▶ **Records provided**

═══

(* ===== verification/QueueFacts.v ===== *)
(** * What the input queue guarantees

    The rollout is a ledger of admissions and dispositions. [ledger] relates it to
    the queue in memory; every operation keeps it, whatever the outcomes of its
    writes and reads, and a restart from the records re-establishes it. *)
From S2P Require Import Prelude RustStd RustText Tape Protocol InputQueue QueueControls.

(** ** Reading the ledger *)

Section records.
Context `{SubmissionSerdeLaws} (binding_from_value : Json → option InputBinding).

Definition is_kind (kind : string) (e : EventRecord) : bool := bool_decide (event_type e = kind).

(** The submission an event admits, with the binding it carries *)
Definition admitted_by (e : EventRecord) : option Submission :=
  if is_kind "machine_input_admitted_v1" e then submission_from_value (ev_payload e) else None.
Definition binding_by (e : EventRecord) : option InputBinding :=
  if isSome (value_get "callable_binding" (ev_payload e)) then
    identity ← identity_from_value (index "callable_binding" (ev_payload e));
    controls ← controls_from_value (index "request_controls" (ev_payload e));
    Some (mkBinding identity controls)
  else None.
Definition excluded_by (e : EventRecord) : gset string :=
  if is_kind "machine_inputs_removed_v1" e || is_kind "machine_inputs_dispatched_v1" e then
    list_to_set (default [] (strings_from_value (index "submission_ids" (ev_payload e))))
  else if is_kind "machine_input_dispatched_v1" e || is_kind "machine_input_removed_v1" e then
    list_to_set (option_list (as_str (index "submission_id" (ev_payload e))))
  else ∅.

Definition admissions (h : list EventRecord) : list Submission := omap admitted_by h.
Definition excluded_of (h : list EventRecord) : gset string := ⋃ (excluded_by <$> h).
Definition bind_event (m : gmap string InputBinding) (e : EventRecord) : gmap string InputBinding :=
  match admitted_by e, binding_by e with
  | Some s, Some b => <[sub_id s := b]> m
  | _, _ => m
  end.
Definition recorded_bindings (h : list EventRecord) : gmap string InputBinding :=
  foldl bind_event ∅ h.

(** The events of this component, and those of others *)
Definition admit_event (s : Submission) (q : MachineInputQueue) : EventRecord :=
  mkEvent "machine_input_admitted_v1" (admission_payload s q).
Definition removal_event (ids : list string) : EventRecord :=
  mkEvent "machine_inputs_removed_v1" (JObject [("submission_ids", strings_to_value ids)]).
Definition dispatch_event (ids : list string) : EventRecord :=
  mkEvent (dispatch_record ids).1 (dispatch_record ids).2.
Definition foreign_event (e : EventRecord) : bool :=
  negb (is_kind "machine_input_admitted_v1" e || is_kind "machine_inputs_removed_v1" e
        || is_kind "machine_inputs_dispatched_v1" e || is_kind "machine_input_dispatched_v1" e
        || is_kind "machine_input_removed_v1" e)
  && (negb (is_kind "machine_model_selected_v1" e) || isSome (binding_from_value (ev_payload e)))
  && (negb (is_kind "machine_model_selection_failed_v1" e)
      || isSome (as_str (index "submission_id" (ev_payload e)))).

Inductive known_event : EventRecord → Prop :=
  | known_admit s q : is_input_op (sub_op s) = true → known_event (admit_event s q)
  | known_removal ids : known_event (removal_event ids)
  | known_dispatch ids : known_event (dispatch_event ids)
  | known_foreign e : foreign_event e = true → known_event e.

Lemma input_op_wf s : is_input_op (sub_op s) = true → submission_wf s.
Proof. unfold submission_wf. by destruct (sub_op s). Qed.

Lemma admission_payload_reads s q :
  is_input_op (sub_op s) = true → submission_from_value (admission_payload s q) = Some s.
Proof.
  intros Hs%input_op_wf. unfold admission_payload. destruct (bindings q !! sub_id s).
  - unfold submission_to_value, index_set.
    rewrite !submission_ignores by set_solver. by apply submission_round_trip.
  - by apply submission_round_trip.
Qed.
Lemma admission_payload_binding s q :
  binding_by (admit_event s q) = bindings q !! sub_id s.
Proof.
  unfold binding_by, admit_event, admission_payload, index. cbn [ev_payload].
  destruct (bindings q !! sub_id s) as [b|]; [|done].
  unfold submission_to_value. cbn [index_set value_get].
  rewrite !json_get_set_eq, json_get_set_ne, json_get_set_eq by done. simpl.
  rewrite identity_round_trip, controls_round_trip. simpl. by destruct b.
Qed.

(** Whether a name of an event is another is a comparison of closed strings. *)
Ltac kinds :=
  unfold is_kind, admit_event, removal_event, dispatch_event, dispatch_record;
  cbn [fst snd event_type ev_payload]; rewrite ?bool_decide_true by done;
  rewrite ?bool_decide_false by done; cbn [orb andb negb].

Lemma index_single key v : index key (JObject [(key, v)]) = v.
Proof. unfold index. simpl. by rewrite bool_decide_true. Qed.

Lemma admitted_by_admit s q :
  is_input_op (sub_op s) = true → admitted_by (admit_event s q) = Some s.
Proof. intros Hs. unfold admitted_by. kinds. by apply admission_payload_reads. Qed.
Lemma excluded_by_admit s q : excluded_by (admit_event s q) = ∅.
Proof. unfold excluded_by. by kinds. Qed.
Lemma admitted_by_removal ids : admitted_by (removal_event ids) = None.
Proof. unfold admitted_by. by kinds. Qed.
Lemma excluded_by_removal ids : excluded_by (removal_event ids) = list_to_set ids.
Proof.
  unfold excluded_by. kinds. by rewrite index_single, strings_round_trip.
Qed.
Lemma admitted_by_dispatch ids : admitted_by (dispatch_event ids) = None.
Proof. unfold admitted_by. by destruct ids as [|? []]; kinds. Qed.
Lemma excluded_by_dispatch ids : excluded_by (dispatch_event ids) = list_to_set ids.
Proof.
  unfold excluded_by. destruct ids as [|i [|]]; kinds; rewrite index_single;
    [|done|]; by rewrite strings_round_trip.
Qed.
Lemma foreign_is_not kind e :
  foreign_event e = true →
  kind ∈ ["machine_input_admitted_v1"; "machine_inputs_removed_v1"; "machine_inputs_dispatched_v1";
          "machine_input_dispatched_v1"; "machine_input_removed_v1"] →
  is_kind kind e = false.
Proof.
  unfold foreign_event. intros Hf Hk. bool_facts. set_unfold.
  by destruct Hk as [->|[->|[->|[->|[->|[]]]]]].
Qed.
Lemma foreign_decodes e :
  foreign_event e = true →
  (event_type e = "machine_model_selected_v1" → is_Some (binding_from_value (ev_payload e)))
  ∧ (event_type e = "machine_model_selection_failed_v1" →
     is_Some (as_str (index "submission_id" (ev_payload e)))).
Proof.
  unfold foreign_event, is_kind. intros [[_ H1]%andb_true_iff H2]%andb_true_iff.
  split; intros Ht; [rewrite bool_decide_true in H1 by done; by apply isSome_true in H1|].
  rewrite (bool_decide_true (event_type e = "machine_model_selection_failed_v1")) in H2 by done.
  by apply isSome_true in H2.
Qed.
Lemma admitted_by_foreign e : foreign_event e = true → admitted_by e = None.
Proof. intros He. unfold admitted_by. by rewrite foreign_is_not by set_solver. Qed.
Lemma excluded_by_foreign e : foreign_event e = true → excluded_by e = ∅.
Proof. intros He. unfold excluded_by. by rewrite !foreign_is_not by set_solver. Qed.

(** ** What recovery computes *)

(** The first submission of each identity not yet seen *)
Fixpoint first_of (seen : gset string) (l : list Submission) : list Submission :=
  match l with
  | [] => []
  | s :: l' => if bool_decide (sub_id s ∈ seen) then first_of seen l'
               else s :: first_of ({[sub_id s]} ∪ seen) l'
  end.

(** What recovery leaves untouched *)
Definition same_rest (q q' : MachineInputQueue) : Prop :=
  pending q' = pending q ∧ settled_ids q' = settled_ids q
  ∧ queue_uncertain_ids q' = queue_uncertain_ids q.

Lemma recover_event_admit s q0 inputs X q :
  is_input_op (sub_op s) = true →
  ∃ q', recover_event binding_from_value (inputs, X) (admit_event s q0) q
        = (q', Ok (inputs ++ first_of (admitted_ids q) [s], X))
  ∧ admitted_ids q' = {[sub_id s]} ∪ admitted_ids q
  ∧ bindings q' = bind_event (bindings q) (admit_event s q0) ∧ same_rest q q'.
Proof.
  intros Hs. pose proof (admission_payload_binding s q0) as Hb.
  unfold recover_event, bind_event. rewrite admitted_by_admit by done.
  kinds. unfold binding_by, admit_event in *. cbn [ev_payload] in *. mrun.
  rewrite admission_payload_reads by done. simpl.
  destruct (isSome (value_get "callable_binding" (admission_payload s q0))) eqn:Hc; simpl.
  - destruct (identity_from_value _) as [i|]; simpl in *;
      [destruct (controls_from_value _) as [c|]; simpl in *|];
      try (exfalso; clear - Hb Hc; revert Hb Hc; unfold admission_payload;
           destruct (bindings q0 !! sub_id s); simpl; rewrite ?bool_decide_false by done; done).
    case_bool_decide; eexists; (split; [rewrite ?app_nil_r; reflexivity|]); repeat split; simpl; set_solver.
  - case_bool_decide; eexists; (split; [rewrite ?app_nil_r; reflexivity|]); repeat split; simpl; set_solver.
Qed.

Lemma recover_event_spec e inputs X q :
  known_event e →
  ∃ q', recover_event binding_from_value (inputs, X) e q
        = (q', Ok (inputs ++ first_of (admitted_ids q) (option_list (admitted_by e)),
                   X ∪ excluded_by e))
  ∧ admitted_ids q' = list_to_set (sub_id <$> option_list (admitted_by e)) ∪ admitted_ids q
  ∧ bindings q' = bind_event (bindings q) e ∧ same_rest q q'.
Proof.
  intros He. destruct He as [s q0 Hs|ids|ids|e Hf].
  - destruct (recover_event_admit s q0 inputs X q Hs) as (q' & Hrun & Ha & Hrest). exists q'.
    rewrite admitted_by_admit, excluded_by_admit, Hrun, Ha by done. cbn [option_list fmap list_fmap].
    rewrite (right_id_L ∅ (∪)). split; [done|]. split; [set_solver|done].
  - exists q. unfold bind_event. rewrite excluded_by_removal, admitted_by_removal. unfold recover_event.
    kinds. rewrite index_single, strings_round_trip. mrun. simpl. rewrite app_nil_r.
    split; [done|]. split; [set_solver|done].
  - exists q. unfold bind_event. rewrite excluded_by_dispatch, admitted_by_dispatch. unfold recover_event.
    destruct ids as [|i [|]]; kinds; rewrite index_single, ?strings_round_trip; mrun;
      cbn [as_str option_list first_of fmap list_fmap]; rewrite app_nil_r;
      (split; [|split; [set_solver|done]]); [done| |done].
    cbn [list_to_set]. by rewrite (right_id_L ∅ (∪)), (union_comm_L {[i]} X).
  - unfold bind_event. rewrite (admitted_by_foreign e Hf), (excluded_by_foreign e Hf).
    unfold recover_event. fold (is_kind "machine_model_selected_v1" e).
    pose proof (λ k, foreign_is_not k e Hf) as Hk. unfold is_kind in *.
    rewrite (Hk "machine_input_admitted_v1"), (Hk "machine_inputs_removed_v1"),
      (Hk "machine_inputs_dispatched_v1"), (Hk "machine_input_dispatched_v1"),
      (Hk "machine_input_removed_v1") by set_solver. cbn [orb]. destruct (foreign_decodes e Hf) as [Hb Hi].
    rewrite (right_id_L ∅ (∪)). cbn [option_list first_of fmap list_fmap]. rewrite app_nil_r.
    case_bool_decide; [|case_bool_decide; [|exists q; split; [done|split; [set_solver|done]]]].
    + destruct Hb as [b ->]; [done|]. mrun. eexists.
      split; [done|split; [set_solver|done]].
    + destruct Hi as [i ->]; [done|]. mrun. eexists.
      split; [done|split; [set_solver|done]].
Qed.

Lemma first_of_app seen l k :
  first_of seen (l ++ k) = first_of seen l ++ first_of (list_to_set (sub_id <$> l) ∪ seen) k.
Proof.
  revert seen. induction l as [|s l IH]; intros seen; simpl.
  - by rewrite (left_id_L ∅ (∪)).
  - case_bool_decide; rewrite IH; simpl.
    + f_equal. f_equal. set_solver.
    + f_equal. f_equal. f_equal. set_solver.
Qed.

Lemma recover_events_spec events inputs X q :
  Forall known_event events →
  ∃ q', recover_events binding_from_value (inputs, X) events q
        = (q', Ok (inputs ++ first_of (admitted_ids q) (admissions events), X ∪ excluded_of events))
  ∧ admitted_ids q' = list_to_set (sub_id <$> admissions events) ∪ admitted_ids q
  ∧ bindings q' = foldl bind_event (bindings q) events ∧ same_rest q q'.
Proof.
  intros Hes. revert inputs X q. induction Hes as [|e events He Hes IH]; intros inputs X q.
  - exists q. simpl. rewrite app_nil_r. unfold excluded_of. simpl.
    rewrite (right_id_L ∅ (∪)), (left_id_L ∅ (∪)). done.
  - destruct (recover_event_spec e inputs X q He) as (q1 & Hrun & Ha & Hb & Hp & Hs & Hu).
    destruct (IH (inputs ++ first_of (admitted_ids q) (option_list (admitted_by e)))
                (X ∪ excluded_by e) q1) as (q2 & Hrun2 & Ha2 & Hb2 & Hp2 & Hs2 & Hu2).
    exists q2. cbn [recover_events]. mrun. rewrite Hrun, Hrun2, Ha, Ha2, Hb2, Hb, Ha.
    assert (admissions (e :: events) = option_list (admitted_by e) ++ admissions events) as ->.
    { unfold admissions. simpl. by destruct (admitted_by e). }
    rewrite first_of_app, fmap_app, list_to_set_app_L.
    unfold excluded_of at 2. simpl. fold (excluded_of events).
    split; [by rewrite (assoc_L (∪)), (assoc_L (++))|].
    split; [set_solver|]. split; [done|]. unfold same_rest. by rewrite Hp2, Hs2, Hu2.
Qed.

Lemma first_of_sublist seen l : first_of seen l `sublist_of` l.
Proof.
  revert seen. induction l as [|s l IH]; intros seen; simpl; [constructor|].
  case_bool_decide; by constructor.
Qed.
Lemma first_of_unseen seen l s : s ∈ first_of seen l → sub_id s ∉ seen.
Proof.
  revert seen. induction l as [|a l IH]; intros seen; simpl; [set_solver|].
  case_bool_decide; [apply IH|]. rewrite elem_of_cons. intros [->|Hs%IH]; set_solver.
Qed.
Lemma first_of_NoDup seen l : NoDup (sub_id <$> first_of seen l).
Proof.
  revert seen. induction l as [|a l IH]; intros seen; simpl; [constructor|].
  case_bool_decide; [done|]. rewrite fmap_cons, NoDup_cons. split; [|done].
  intros (s & Hid & Hs%first_of_unseen)%list_elem_of_fmap. set_solver.
Qed.
Lemma first_of_complete seen l id :
  id ∉ seen → id ∈ sub_id <$> l → id ∈ sub_id <$> first_of seen l.
Proof.
  revert seen. induction l as [|a l IH]; intros seen Hn; simpl; [done|].
  rewrite elem_of_cons. intros [->|Hin].
  - rewrite bool_decide_false by done. set_solver.
  - case_bool_decide; [by apply IH|]. rewrite fmap_cons, elem_of_cons.
    destruct (decide (id = sub_id a)) as [->|]; [by left|]. right. apply IH; set_solver.
Qed.

(** The queue recovery builds from a rollout *)
Lemma recover_input_queue_spec h :
  Forall known_event h →
  ∃ q', recover_input_queue binding_from_value h empty_queue = (q', Ok tt)
  ∧ pending q' = QSubmission <$> filter (λ s, sub_id s ∉ excluded_of h) (first_of ∅ (admissions h))
  ∧ settled_ids q' = excluded_of h
  ∧ admitted_ids q' = list_to_set (sub_id <$> admissions h)
  ∧ queue_uncertain_ids q' = ∅
  ∧ bindings q' = filter (λ kv, kv.1 ∉ excluded_of h) (recorded_bindings h)
  ∧ paused q' = negb (bool_decide (length (pending q') = 0%nat)) ∧ recovered q' = paused q'.
Proof.
  intros Hh. destruct (recover_events_spec h [] ∅ empty_queue Hh)
    as (q' & Hrun & Ha & Hb & Hp & Hs & Hu).
  cbn [empty_queue admitted_ids bindings pending settled_ids queue_uncertain_ids] in *.
  rewrite (right_id_L ∅ (∪)) in Ha. rewrite (left_id_L ∅ (∪)) in Hrun.
  unfold recover_input_queue. mrun. rewrite Hrun. eexists. split; [reflexivity|]. simpl.
  rewrite Hp, Hs, Hu, Ha, Hb, (left_id_L ∅ (∪)). by repeat split.
Qed.
End records.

═══

▶ **Exercise details**
Find the number of lines in the material above that contain the word "foldl"; write that number and nothing else.

▶ **Expected output**
2